Großbordell „Artemis”: Staatsanwaltschaft stellt Bordellbetreiber weiter ins Zwielicht
Von den Vorwürfen gegen die Artemis-Geschäftsführer ist nach der Razzia 2016 nichts geblieben - dennoch hält die Anklagebehörde an „Verdachtsmomenten” fest.
Es war alles gesagt. Drei Jahre nach der Razzia im Berliner Großbordell "Artemis" am Westkreuz blieb von den Vorwürfen der Staatsanwaltschaft Berlin nichts übrig - und zwar gerichtsfest. Das Landgericht hat alle Anklagepunkte zurückgewiesen, die Vorwürfe sind haltlos. Für Hakki Simsek, Betreiber des Unternehmens, könnte nun alles gut sein. Denn er wurde nicht verurteilt, er ist unschuldig. Sein Geschäft ist rechtlich sauber, soweit sich das bei einem Bordell, bei Geschäften im Rotlichtmilieu so sagen lässt.

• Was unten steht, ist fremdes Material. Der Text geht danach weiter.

(** * Booking and wallet consistency of the Bowar backend

    A shallow embedding of the booking / payment controllers
    ([booking_controller.ts], [bowar_transaction_controller.ts]) over an
    explicit relational store, with the database transactions the handlers
    open made explicit, and the properties the specification states about
    them.

    Conventions of the model.
    - A table is the list of its rows in storage order; [Model.find] and
      [query().where(..).first()] return the first matching row, an
      [UPDATE .. WHERE id = ?] rewrites the rows carrying that id, an
      [INSERT] appends a row under the next id of the sequence.
    - Money columns are [decimal(15,2)]; an amount is the integer number of
      hundredths it denotes, so JavaScript's [Number(x)] is the identity and
      [Number(x) || 0] as well (0 is the only falsy amount).
    - [DateTime.now()] is the request's arrival time [now], in milliseconds.
    - Every awaited call on the ORM, the transaction handle or the file
      store may throw; which of them do is given by a fault schedule, so the
      [try]/[catch]/[rollback] structure of the handlers is exercised. *)

From Stdlib Require Import ZArith List String Bool Lia.
From Stdlib Require Import DecimalString.
Import ListNotations.
Open Scope string_scope.
Open Scope Z_scope.

(** ** Data model *)

Inductive BookingStatus := BsPending | BsActive | BsCancelled | BsCompleted.
Inductive PaymentStatus := PsPending | PsPaid | PsRejected.
Inductive TxType := Topup | Payment | Refund.
Inductive TxStatus := TsPending | TsCompleted | TsFailed.
Inductive PcStatus := Available | Occupied | Maintenance.

Definition BookingStatus_eqb (a b : BookingStatus) : bool :=
  match a, b with
  | BsPending, BsPending | BsActive, BsActive
  | BsCancelled, BsCancelled | BsCompleted, BsCompleted => true
  | _, _ => false
  end.

Definition PaymentStatus_eqb (a b : PaymentStatus) : bool :=
  match a, b with
  | PsPending, PsPending | PsPaid, PsPaid | PsRejected, PsRejected => true
  | _, _ => false
  end.

Definition TxType_eqb (a b : TxType) : bool :=
  match a, b with
  | Topup, Topup | Payment, Payment | Refund, Refund => true
  | _, _ => false
  end.

Definition TxStatus_eqb (a b : TxStatus) : bool :=
  match a, b with
  | TsPending, TsPending | TsCompleted, TsCompleted | TsFailed, TsFailed => true
  | _, _ => false
  end.

Definition PcStatus_eqb (a b : PcStatus) : bool :=
  match a, b with
  | Available, Available | Occupied, Occupied | Maintenance, Maintenance => true
  | _, _ => false
  end.

(** [a === b] on a nullable integer column. *)
Definition optZ_eqb (a b : option Z) : bool :=
  match a, b with
  | Some x, Some y => x =? y
  | None, None => true
  | _, _ => false
  end.

Module User.
Record t := mk
  { id : Z; role : string; warnet_id : option Z; bowar_wallet : Z }.

End User.

Module Warnet.
Record t := mk
  { id : Z; name : string;
    regular_price_per_hour : Z; member_price_per_hour : Z }.

End Warnet.

Module Booking.
Record t := mk
  { id : Z; user_id : Z; warnet_id : Z; pc_number : Z;
    booking_date : string; booking_time : string; duration : Z;
    status : BookingStatus; payment_status : PaymentStatus;
    is_session_active : bool;
    price_per_hour : Z; total_price : Z; is_member_booking : bool;
    payment_proof_image : option string;
    payment_account_name : option string;
    payment_notes : option string;
    can_cancel_until : Z;
    approved_by : option Z; approved_at : option Z }.

Definition with_id (i : Z) (b : t) : t :=
  mk i (user_id b) (warnet_id b) (pc_number b) (booking_date b)
     (booking_time b) (duration b) (status b) (payment_status b)
     (is_session_active b) (price_per_hour b) (total_price b)
     (is_member_booking b) (payment_proof_image b) (payment_account_name b)
     (payment_notes b) (can_cancel_until b) (approved_by b) (approved_at b).

Definition with_status (s : BookingStatus) (b : t) : t :=
  mk (id b) (user_id b) (warnet_id b) (pc_number b) (booking_date b)
     (booking_time b) (duration b) s (payment_status b)
     (is_session_active b) (price_per_hour b) (total_price b)
     (is_member_booking b) (payment_proof_image b) (payment_account_name b)
     (payment_notes b) (can_cancel_until b) (approved_by b) (approved_at b).

Definition with_payment_status (p : PaymentStatus) (b : t) : t :=
  mk (id b) (user_id b) (warnet_id b) (pc_number b) (booking_date b)
     (booking_time b) (duration b) (status b) p
     (is_session_active b) (price_per_hour b) (total_price b)
     (is_member_booking b) (payment_proof_image b) (payment_account_name b)
     (payment_notes b) (can_cancel_until b) (approved_by b) (approved_at b).

Definition with_approval (by_ : Z) (at_ : Z) (b : t) : t :=
  mk (id b) (user_id b) (warnet_id b) (pc_number b) (booking_date b)
     (booking_time b) (duration b) (status b) (payment_status b)
     (is_session_active b) (price_per_hour b) (total_price b)
     (is_member_booking b) (payment_proof_image b) (payment_account_name b)
     (payment_notes b) (can_cancel_until b) (Some by_) (Some at_).

End Booking.

Module CafeWallet.
Record t := mk
  { id : Z; user_id : Z; warnet_id : Z; balance : Z;
    remaining_minutes : Z; is_active : bool; last_updated : option Z }.

Definition with_id (i : Z) (w : t) : t :=
  mk i (user_id w) (warnet_id w) (balance w) (remaining_minutes w)
     (is_active w) (last_updated w).

Definition with_balance (b : Z) (w : t) : t :=
  mk (id w) (user_id w) (warnet_id w) b (remaining_minutes w)
     (is_active w) (last_updated w).

End CafeWallet.

Module BowarTransaction.
Record t := mk
  { id : Z; user_id : Z; type : TxType; amount : Z; description : string;
    status : TxStatus; booking_id : option Z; warnet_id : option Z;
    proof_image : option string; sender_name : option string;
    approved_by : option Z; approved_at : option Z;
    rejection_note : option string }.

Definition with_id (i : Z) (x : t) : t :=
  mk i (user_id x) (type x) (amount x) (description x) (status x)
     (booking_id x) (warnet_id x) (proof_image x) (sender_name x)
     (approved_by x) (approved_at x) (rejection_note x).

Definition with_status (s : TxStatus) (x : t) : t :=
  mk (id x) (user_id x) (type x) (amount x) (description x) s
     (booking_id x) (warnet_id x) (proof_image x) (sender_name x)
     (approved_by x) (approved_at x) (rejection_note x).

Definition with_approval (by_ : Z) (at_ : Z) (x : t) : t :=
  mk (id x) (user_id x) (type x) (amount x) (description x) (status x)
     (booking_id x) (warnet_id x) (proof_image x) (sender_name x)
     (Some by_) (Some at_) (rejection_note x).

Definition with_rejection_note (n : string) (x : t) : t :=
  mk (id x) (user_id x) (type x) (amount x) (description x) (status x)
     (booking_id x) (warnet_id x) (proof_image x) (sender_name x)
     (approved_by x) (approved_at x) (Some n).

End BowarTransaction.

Module Pc.
Record t := mk
  { id : Z; warnet_id : Z; pc_number : Z; status : PcStatus;
    current_booking_id : option Z }.

Definition with_id (i : Z) (p : t) : t :=
  mk i (warnet_id p) (pc_number p) (status p) (current_booking_id p).

Definition merge (s : PcStatus) (cb : option Z) (p : t) : t :=
  mk (id p) (warnet_id p) (pc_number p) s cb.

End Pc.

(** The relational store. *)
Record Db := mkDb
  { users : list User.t;
    warnets : list Warnet.t;
    bookings : list Booking.t;
    cafe_wallets : list CafeWallet.t;
    bowar_transactions : list BowarTransaction.t;
    pcs : list Pc.t }.

Definition set_bookings (g : list Booking.t -> list Booking.t) (d : Db) : Db :=
  mkDb (users d) (warnets d) (g (bookings d)) (cafe_wallets d)
       (bowar_transactions d) (pcs d).

Definition set_cafe_wallets (g : list CafeWallet.t -> list CafeWallet.t)
  (d : Db) : Db :=
  mkDb (users d) (warnets d) (bookings d) (g (cafe_wallets d))
       (bowar_transactions d) (pcs d).

Definition set_bowar_transactions
  (g : list BowarTransaction.t -> list BowarTransaction.t) (d : Db) : Db :=
  mkDb (users d) (warnets d) (bookings d) (cafe_wallets d)
       (g (bowar_transactions d)) (pcs d).

Definition set_pcs (g : list Pc.t -> list Pc.t) (d : Db) : Db :=
  mkDb (users d) (warnets d) (bookings d) (cafe_wallets d)
       (bowar_transactions d) (g (pcs d)).

(** Row-level primitives shared by the tables. *)
Definition next_id {A} (id : A -> Z) (l : list A) : Z :=
  1 + fold_right (fun r m => Z.max (id r) m) 0 l.

Definition update_row {A} (id : A -> Z) (r : A) (l : list A) : list A :=
  map (fun x => if id x =? id r then r else x) l.

Definition insert_row {A} (r : A) (l : list A) : list A := l ++ [r].

(** ** Effects: faults, transactions, the trace of statements *)

Record Error := mkError
  { e_message : string; e_stack : string; e_code : string }.

(** The fault schedule: the error, if any, thrown by the [n]-th awaited
    call of the request. *)
Definition Faults := nat -> option Error.

Definition no_faults : Faults := fun _ => None.

(** A statement goes through the connection pool (auto-commit) or through
    the transaction handle [trx]. *)
Inductive Client := Direct | Trx.

Inductive Table := TBookings | TCafeWallets | TBowarTransactions | TPcs.

Inductive Event :=
| EvBegin
| EvCommit
| EvRollback
| EvWrite (c : Client) (t : Table).

(** [committed] is the store as every connection sees it; [working] is the
    view inside the open transaction, if one is open.  No handler mixes
    auto-commit writes with an open transaction, so a commit publishes the
    transaction's view. *)
Record St := mkSt
  { committed : Db; working : option Db; clock : nat; trace : list Event }.

Inductive Result (A : Type) :=
| Val (a : A)
| Exn (e : Error).

Arguments Val {A} a.
Arguments Exn {A} e.

Definition M (A : Type) := Faults -> St -> Result A * St.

Doch für Simsek und seine vier Geschäftspartner, gegen die die Staatsanwaltschaft ohne Erfolg Anklage erhoben hatte, ist nichts gut: Die Sache ist nicht erledigt. Denn die Staatsanwaltschaft stellt die Unschuldsvermutung, die bis zu einer rechtskräftigen Verurteilung gilt, offen in Frage. Obwohl die Behörde keine Beschwerde gegen die Entscheidung des Landgerichts eingelegt hat, teilte sie im Januar mit, dass die Verdachtsmomente nach ihrer Auffassung weiterhin bestünden. Ein Sprecher der Staatsanwaltschaft sagte auch dem Tagesspiegel: "Wir bleiben bei unserer Rechtsauffassung und der rechtlichen und tatsächlichen Bewertung des Falls." Ist Simsek also doch ein Straftäter oder nur ein Bürger zweiter Klasse?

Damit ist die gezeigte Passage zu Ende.